The really neat thing here is that the randomness of the $h$ ’s means that whatever the keys look like, you usually end up with a fairly uniform distribution of $i_ h$ ’s, and only a small number of keys sharing each slot in the hash table. It is this that makes data retrieval so efficient, relative to searching a directory of keys.

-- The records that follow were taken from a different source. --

(** * MaaFramework: the task executor of [source/MaaFramework/Task/TaskBase.cpp]

    A shallow embedding of [TaskBase::run_recognition], [TaskBase::run_action]
    and the bookkeeping behind them ([generate_node_id], [set_node_detail],
    [set_task_detail], [init], [notify], [debug_mode]).

    The C++ methods mutate process-wide state: the runtime cache of the
    tasker an executor points to, the static counter [s_global_node_id],
    the notification sink and the logger.  Here that state is one record,
    [World], threaded through a state monad [M].  The collaborators whose
    code lives in other files (the recognizer, the actuator, the pipeline
    context, [cv::Mat]) are the fields of the class [Collaborators]. *)

From stdpp Require Import gmap strings list fin_maps sorting.

#[local] Set Warnings "-register-all".

Local Open Scope string_scope.
Local Open Scope list_scope.
Local Open Scope Z_scope.

(** ** Plain data *)

(** [cv::Rect]: the matched region. *)
Record Rect := { rect_x : Z; rect_y : Z; rect_width : Z; rect_height : Z }.

(** [RecoResult]: the fields this file reads.  [box] is the
    [std::optional<cv::Rect>] that tells a match from a miss. *)
Module RecoResult.
Record t := { reco_id : Z; name : string; box : option Rect }.
(** Modelled from the spec: the empty result that [return {}] gives (the
    struct is declared in a header that is not part of the sources): no
    region, and the id and name of a value-initialised struct. *)
Definition empty : t := {| reco_id := 0; name := ""; box := None |}.
End RecoResult.

(** [NodeDetail]: the record [run_action] builds, field for field. *)
Module NodeDetail.
Record t := { node_id : Z; name : string; reco_id : Z; completed : bool }.
(** Modelled from the spec: the empty record that [return {}] gives (the
    struct is declared in a header that is not part of the sources). *)
Definition empty : t :=
  {| node_id := 0; name := ""; reco_id := 0; completed := false |}.
End NodeDetail.

(** [TaskDetail]: the fields this file touches ([.entry], [.node_ids]). *)
Module TaskDetail.
Record t := { entry : string; node_ids : list Z }.
End TaskDetail.

(** [json::value], as far as the callback details use it. *)
Inductive json :=
| JNum (z : Z)
| JString (s : string)
| JArray (l : list json)
| JObject (l : list (string * json)).

(** Modelled from the spec: the message kinds of [MaaFramework/MaaMsg.h]
    (the header is not part of the sources); one constructor per macro the
    file passes to [notify]. *)
Inductive Msg :=
| MaaMsg_Task_NextList_Starting
| MaaMsg_Task_NextList_Succeeded
| MaaMsg_Task_NextList_Failed
| MaaMsg_Task_Recognition_Starting
| MaaMsg_Task_Recognition_Succeeded
| MaaMsg_Task_Recognition_Failed
| MaaMsg_Task_Action_Starting
| MaaMsg_Task_Action_Succeeded
| MaaMsg_Task_Action_Failed.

Note that R environments are themselves methods for associating values with lookup keys, and in fact, R environments can use hash tables.

ht <- new.env(hash=TRUE)
ht[["foo"]] = "bar"
ht[["baz"]] = 1:10
ht[["foo"]]

## [1] "bar"

ht$baz

##  [1]  1  2  3  4  5  6  7  8  9 10

If that doesn’t sound like it has any application in statistics, consider the construction of triangulations in spatial statistics (a triangulation being a way of joining a set of points up with triangles, in such a way that the whole complex hull of the points is covered in triangles). Efficient construction of triangulations is tricky, and several efficient algorithms work by incrementally adding triangles. You usually know at least one neighbour of each triangle at its creation, but you actually need to know all its neighbours in the existing set. The task of finding those neighbours would be prohibitive if you had to search each existing triangle for edges shared with the new triangle. Instead one can maintain a hash table for unpaired triangle edges, where the hash key is based on the end co-ordinates of each edge. This allows any newly created edge to be paired with any existing edge in little more than the length of time it takes to create the hash key.

6.3 Further reading

1.
For a good introduction to the sparse methods underlying Martin Maechler and Douglas Bates’ R package Matrix, see Davis, T. A. (2006) Direct Methods for Sparse Linear Systems, SIAM.
2.
Tim Davis’s home page is worth a look for more recent sparse matrix developments
http://faculty.cse.tamu.edu/davis/research.html.
3.
If you think hashing is clever, take a look at the rest of Cormen, T., C.E. Leiserson, R.L. Rivest and C. Stein (2001) Introduction to Algorithms (2nd ed.) MIT.
4.
Once again, Press, W.H., S.A. Teukolsky, W.T. Vetterling and B.P Flannery (2007) Numerical Recipes (3rd ed.) provides a readable introduction to a much wider range of topics in scientific computing than has been covered here.